Figure 2: Time course of soft scald development in Honeycrisp apples stored for 12 weeks at 33°F in 2015. (Orchard 2, 3rd pick)

When storing fruit from netted and un-netted sections of Honeycrisp orchards, with or without 1-MCP application prior to CA establishment, we also found a marked reduction of bitter pit symptom expression in fruit grown under the 20% shade net, regardless of orchard or postharvest treatment (example in Figure 3).

Figure 3: Bitter pit expression of Honeycrisp apples after three months of cold storage; fruit grown in two orchards near Gleed, WA in 2014 with and without shade netting

We utilized the DA meter in all three years of the study to determine it’s utility to track maturity development, assess potential correlations to other common maturity indicators and non-destructively track fruit in forced chilling conditions to determine the DA meters capacity to detect chilling stress before visual symptoms appear on the fruit surface. As fruit matured on the tree, DA meter values decreased (as expected) and at harvest we typically observed a range of 1.2-0.5, depending on fruit position within tree (lower values in higher canopy positions).  (Table 1) Fruit grown in the top section of the canopy was generally redder, sweeter and more acidic (2015 example in Table 1), while starch degradation rates, background color change, fruit size, and DA meter values appeared to be more independent of position of fruit within the canopy. Netting sometimes affected single maturity parameters depending on orchard location and year, but most often, fruit from netted sections expressed maturity similar to fruit from unnetted sections (Example in Table 1). Examples of effects of netting on at harvest maturity form 2014 include: the lone maturity parameter affected by netting was higher colored fruit in the upper netted section as compared to the lowest untreated section in the first pick (2014); netted fruit had lower sugar concentration (2nd and 3rd pick) and higher DA meter values (2nd pick) (data not shown).

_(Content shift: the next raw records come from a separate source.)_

(* ===== verification/RamCache.v ===== *)
(** The RAM cache of a partition ([iocore/cache/RamCache.cc], [P_RamCache.h]):
    a hash table of entries threaded on one LRU queue, with the "seen" filter
    that keeps a document out until its second request once the cache is nearly
    full.  [n_partitions] is 1 in the source, so the one [RamCachePartition]
    is inlined.

    A [RamCacheEntry *] is an identifier into [heap]; the hash chains and the
    LRU queue hold identifiers, as the intrusive lists of the source hold
    pointers. *)

From S2P Require Import Prelude DirEntry.

Definition RAM_CACHE_SEEN_PER_OBJECT : Z := 2.
Definition RAM_CACHE_FAST_LOAD_SIZE : Z := 32768.
Definition n_partitions : Z := 1.

(** An [IOBufferData]: its identity and [block_size()]. *)
Record BufData := mkBuf { buf_id : Z; block_size : Z }.

Record RamCacheEntry := mkRCE { e_key : CacheKey; auxkey1 : Z; auxkey2 : Z; e_data : BufData }.

Record RamCache := mkRam {
  rc_bytes : Z;
  rc_objects : Z;
  partition_size : Z;
  seen_size : Z;
  cutoff_size : Z;
  cur_bytes : Z;                       (* int *)
  bucket : list (list nat);
  lru : list nat;
  seen : list Z;                       (* unsigned short[] *)
  heap : gmap nat RamCacheEntry;
  next_id : nat;                       (* the next address the allocator returns *)
  ram_bytes_stat : Z                   (* cache_ram_cache_bytes_stat *)
}.

Definition set_part (rc : RamCache) (cb : Z) (bk : list (list nat)) (l : list nat)
  (hp : gmap nat RamCacheEntry) (st : Z) : RamCache :=
  mkRam (rc_bytes rc) (rc_objects rc) (partition_size rc) (seen_size rc) (cutoff_size rc)
        cb bk l (seen rc) hp (next_id rc) st.

Definition set_seen (rc : RamCache) (s : list Z) : RamCache :=
  mkRam (rc_bytes rc) (rc_objects rc) (partition_size rc) (seen_size rc) (cutoff_size rc)
        (cur_bytes rc) (bucket rc) (lru rc) s (heap rc) (next_id rc) (ram_bytes_stat rc).

(** The constructor: nothing allocated, the cache disabled. *)
Definition ram_empty : RamCache := mkRam 0 0 0 0 0 0 [] [] [] ∅ 0 0.

Definition init (rc : RamCache) (abytes aobjects cutoff : Z) : RamCache :=
  let psize := aobjects `quot` n_partitions in
  if psize =? 0 then
    mkRam (rc_bytes rc) (rc_objects rc) psize (seen_size rc) cutoff
          (cur_bytes rc) (bucket rc) (lru rc) (seen rc) (heap rc) (next_id rc) (ram_bytes_stat rc)
  else
    let ssize := psize * RAM_CACHE_SEEN_PER_OBJECT - 1 in
    mkRam (abytes `quot` n_partitions) (aobjects `quot` n_partitions) psize ssize cutoff
          (cur_bytes rc) (replicate (Z.to_nat psize) []) (lru rc)
          (replicate (Z.to_nat ssize) 0) (heap rc) (next_id rc) (ram_bytes_stat rc).

(** The hash chain of a key. *)
Definition chain_of (rc : RamCache) (key : CacheKey) : nat :=
  Z.to_nat ((kw3 key / n_partitions) mod partition_size rc).

Definition entry_matches (rc : RamCache) (key : CacheKey) (a1 a2 : Z) (e : nat) : bool :=
  match heap rc !! e with
  | Some x => bool_decide (e_key x = key) && (auxkey1 x =? a1) && (auxkey2 x =? a2)
  | None => false
  end.

(** [Queue::remove] and [DLL::remove]. *)
Definition list_remove_id (e : nat) (l : list nat) : list nat := filter (fun x => x <> e) l.

Definition find_entry (rc : RamCache) (key : CacheKey) (a1 a2 : Z) : option nat :=
  head (filter (fun e => entry_matches rc key a1 a2 e = true) (bucket rc !!! chain_of rc key)).

Definition get (rc : RamCache) (key : CacheKey) (a1 a2 : Z) : RamCache * option BufData :=
  if partition_size rc =? 0 then (rc, None)
  else match find_entry rc key a1 a2 with
  | Some e =>
    (set_part rc (cur_bytes rc) (bucket rc) (list_remove_id e (lru rc) ++ [e]) (heap rc) (ram_bytes_stat rc),
     e_data <$> heap rc !! e)
  | None => (rc, None)
  end.

Definition remove_entry (rc : RamCache) (ee : nat) : RamCache :=
  match heap rc !! ee with
  | None => rc
  | Some x =>
    let ii := chain_of rc (e_key x) in
    set_part rc (i32 (cur_bytes rc - block_size (e_data x)))
             (alter (list_remove_id ee) ii (bucket rc)) (lru rc) (delete ee (heap rc))
             (ram_bytes_stat rc - block_size (e_data x))
  end.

Table 1: Selected at harvest quality parameters for fruit from the third pick of two orchards near Gleed, WA partially covered by netting in 2015.

Netting of orchards consistently influenced the amount and severity of sunburn at harvest for all three years of the experiment (2015 example in Figure 4), thus significantly increasing the amount of packable fruit at harvest.

Figure 4: Sunburn incidence and severity in two Honeycrisp orchards at harvest in 2015.

2.  Harvest and postharvest factors.  Correlations among maturity and quality indicators at-harvest and at-harvest and after storage were evaluated particularly for dry matter and soluble solids content.  Correlations were low for dry matter and soluble solids content at harvest and after 4 months air storage (Figure 5), however, a high correlation existed for soluble solids content at harvest and after storage.  Results are for the first year of this comparison, additional results will be presented with the final oral report.  Notable in the dry matter – SSC comparison are the low SSC/high dry matter values for late harvest, poor quality fruit.  Harvest typically with most starch hydrolyzed may be a contributing factor to the relationships observed. 

Figure 5.  Relationship between fruit dry matter and soluble solids content at harvest and after storage.  Fruit were stored 4 months in air then 7 days at 70 oF. 

Initial ethylene production and rate of production increase may be indicators of storability.  Lower ethylene production is associated with earlier harvest but the production increase during a week at 70 oF is not always reflective of initial values (Fuller harvests 1 and 2; Figure 6).  Lower ethylene production is often associated with lower respiration rate and reduced utilization of titratable acidity, slower yellowing and greasiness development.